For context
We currently have a data mining script which collects a massive throughput of event data and publishes it to a Pub/Sub topic with a schema enforcement (with all fields being optional). A Pub/Sub-to-BigQuery subscription then sends the data to a destination table.
The problem
At present the script fetching the data sometimes also picks up events that do not conform to the schema. In order to avoid downtimes, the script has been configured to ingest erroneous messages and send them to the destination table in the form of a single field with a JSON string containing message contents while the rest of the fields for that row are nulls. This obviously poses a data quality issue, since end-users shouldn't have to filter through so many null values. However, since the schema failure could have resulted on a variety of fields, I need to somehow retain the raw JSON string and monitor which events are causing trouble.
Potential Solution
To move toward a cleaner approach, I have been exploring the use of a dead-letter topic to which these erroneous messages are sent. The idea is to have two separate BigQuery tables:
- One corresponding a stricter policy that filters out errors before they reach destination table.

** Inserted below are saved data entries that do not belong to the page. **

(** * AppleJournaltoDayOne: a shallow embedding of [main.go]

    The converter reads an Apple Journal export (HTML entries plus image
    resources), and writes a Day One import archive ([Journal.json] plus the
    renamed photos).  This development embeds [parseAppleDate],
    [processEntryHTML], [createDayOneZip] and [main] together with the parts
    of the Go libraries they call, and proves properties of them.

    Strings are Go strings, that is sequences of bytes ([string] of [ascii]).
    The file system, the HTML parser and renderer, the Markdown converter,
    the MD5 digest and the random source of identifiers are collaborators of
    the program: they are fields of the record [World] below. *)

From Stdlib Require Import ZArith Lia List String Ascii Bool.
From stdpp Require Import base gmap strings list.

Local Open Scope string_scope.

(** ** Package [strings] *)

Module Strings.

Definition bytes (l : list nat) : string :=
  fold_right (fun n s => String (ascii_of_nat n) s) "" l.

Fixpoint rev_string (acc s : string) : string :=
  match s with
  | "" => acc
  | String c s' => rev_string (String c acc) s'
  end.

Definition reverse (s : string) : string := rev_string "" s.

(** [strings.HasPrefix]. *)
Fixpoint HasPrefix (s p : string) {struct p} : bool :=
  match p with
  | "" => true
  | String c p' =>
      match s with
      | "" => false
      | String d s' => Ascii.eqb c d && HasPrefix s' p'
      end
  end.

Fixpoint drop (n : nat) (s : string) : string :=
  match n with
  | 0 => s
  | S n' => match s with "" => "" | String _ s' => drop n' s' end
  end.

(** [strings.HasSuffix]. *)
Definition HasSuffix (s p : string) : bool :=
  HasPrefix (reverse s) (reverse p).

(** [strings.TrimPrefix] and [strings.TrimSuffix]. *)
Definition TrimPrefix (s p : string) : string :=
  if HasPrefix s p then drop (String.length p) s else s.

Definition TrimSuffix (s p : string) : string :=
  if HasSuffix s p
  then reverse (drop (String.length p) (reverse s))
  else s.

(** [strings.Contains]. *)
Fixpoint Contains (s sub : string) : bool :=
  HasPrefix s sub ||
  match s with
  | "" => false
  | String _ s' => Contains s' sub
  end.

(** [strings.Cut]: the text before and after the first instance of
    [sep]. *)
Fixpoint Cut (s sep : string) : option (string * string) :=
  if HasPrefix s sep then Some ("", drop (String.length sep) s)
  else match s with
       | "" => None
       | String c s' =>
           match Cut s' sep with
           | Some (a, b) => Some (String c a, b)
           | None => None
           end
       end.

(** [strings.SplitN s sep n] for a count [n >= 0] and a separator that is
    not empty (the program passes [","] and ["_"] with [n = 2]). *)
Fixpoint SplitN (s sep : string) (n : nat) : list string :=
  match n with
  | 0 => []
  | 1 => [s]
  | S n' =>
      match Cut s sep with
      | Some (a, b) => a :: SplitN b sep n'
      | None => [s]
      end
  end.

(** [strings.ReplaceAll s old new] for [old] not empty: instances are
    replaced left to right without overlap; [skip] counts the bytes of
    the instance of [old] still to pass over. *)
Fixpoint replaceFrom (skip : nat) (s old new : string) : string :=
  match s with
  | "" => ""
  | String c s' =>
      match skip with
      | S k => replaceFrom k s' old new
      | 0 =>
          if HasPrefix s old
          then new +:+ replaceFrom (String.length old - 1) s' old new
          else String c (replaceFrom 0 s' old new)
      end
  end.

Definition ReplaceAll (s old new : string) : string :=
  replaceFrom 0 s old new.

(** *** Case mapping

    [ToLower] and [ToUpper] map byte by byte when the string is ASCII;
    otherwise they map rune by rune with the Unicode tables, which are
    taken as the parameters [unicodeLower] and [unicodeUpper]. *)

Definition isASCIIByte (c : ascii) : bool := (nat_of_ascii c <? 128)%nat.

Fixpoint isASCII (s : string) : bool :=
  match s with
  | "" => true
  | String c s' => isASCIIByte c && isASCII s'
  end.

Definition lowerByte (c : ascii) : ascii :=
  let n := nat_of_ascii c in
  if ((65 <=? n) && (n <=? 90))%nat then ascii_of_nat (n + 32) else c.

Definition upperByte (c : ascii) : ascii :=
  let n := nat_of_ascii c in
  if ((97 <=? n) && (n <=? 122))%nat then ascii_of_nat (n - 32) else c.

Fixpoint mapBytes (f : ascii -> ascii) (s : string) : string :=
  match s with
  | "" => ""
  | String c s' => String (f c) (mapBytes f s')
  end.

Definition ToLower (unicodeLower : string -> string) (s : string) : string :=
  if isASCII s then mapBytes lowerByte s else unicodeLower s.

Definition ToUpper (unicodeUpper : string -> string) (s : string) : string :=
  if isASCII s then mapBytes upperByte s else unicodeUpper s.

(** *** [strings.TrimSpace]

    White space is what [unicode.IsSpace] accepts: the six ASCII
    characters, and the runes U+0085, U+00A0, U+1680, U+2000 to U+200A,
    U+2028, U+2029, U+202F, U+205F and U+3000, met in the string as their
    UTF-8 encodings. *)

Definition isAsciiSpace (c : ascii) : bool :=
  let n := nat_of_ascii c in
  (((9 <=? n) && (n <=? 13)) || (n =? 32))%nat.

Definition unicodeSpaces : list string :=
  map bytes
    [ [194; 133]; [194; 160]; [225; 154; 128];
      [226; 128; 128]; [226; 128; 129]; [226; 128; 130]; [226; 128; 131];
      [226; 128; 132]; [226; 128; 133]; [226; 128; 134]; [226; 128; 135];
      [226; 128; 136]; [226; 128; 137]; [226; 128; 138];
      [226; 128; 168]; [226; 128; 169]; [226; 128; 175];
      [226; 129; 159]; [227; 128; 128] ].

(** The string without its first rune when that rune is white space,
    [encs] being the encodings of the white space outside ASCII. *)
Definition stripSpace (encs : list string) (s : string) : option string :=
  match s with
  | "" => None
  | String c s' =>
      if isAsciiSpace c then Some s'
      else
        match List.find (HasPrefix s) encs with
        | Some e => Some (drop (String.length e) s)
        | None => None
        end
  end.

Fixpoint trimLoop (fuel : nat) (encs : list string) (s : string) : string :=
  match fuel with
  | 0 => s
  | S fuel' =>
      match stripSpace encs s with
      | Some s' => trimLoop fuel' encs s'
      | None => s
      end
  end.

Definition TrimLeftSpace (s : string) : string :=
  trimLoop (String.length s) unicodeSpaces s.

Definition TrimRightSpace (s : string) : string :=
  reverse (trimLoop (String.length s) (map reverse unicodeSpaces) (reverse s)).

Definition TrimSpace (s : string) : string :=
  TrimRightSpace (TrimLeftSpace s).

End Strings.

(** ** Package [path/filepath], on a system whose separator is [/] *)

Module Filepath.
Import Strings.

Definition isSep (c : ascii) : bool := Ascii.eqb c "/".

- One which retains only the messages from the dead-letter topic (storing the unacknowledged messages in a GCS bucket would also be an option).
This would avoid the data-quality issue, while also retain information regarding errors in a more cost-efficient way.
Question
Is what I am trying to achieve possible? I have explored Google's documentation on dead-letter topics, but there is no details on how to retrieve unacknowledged messages.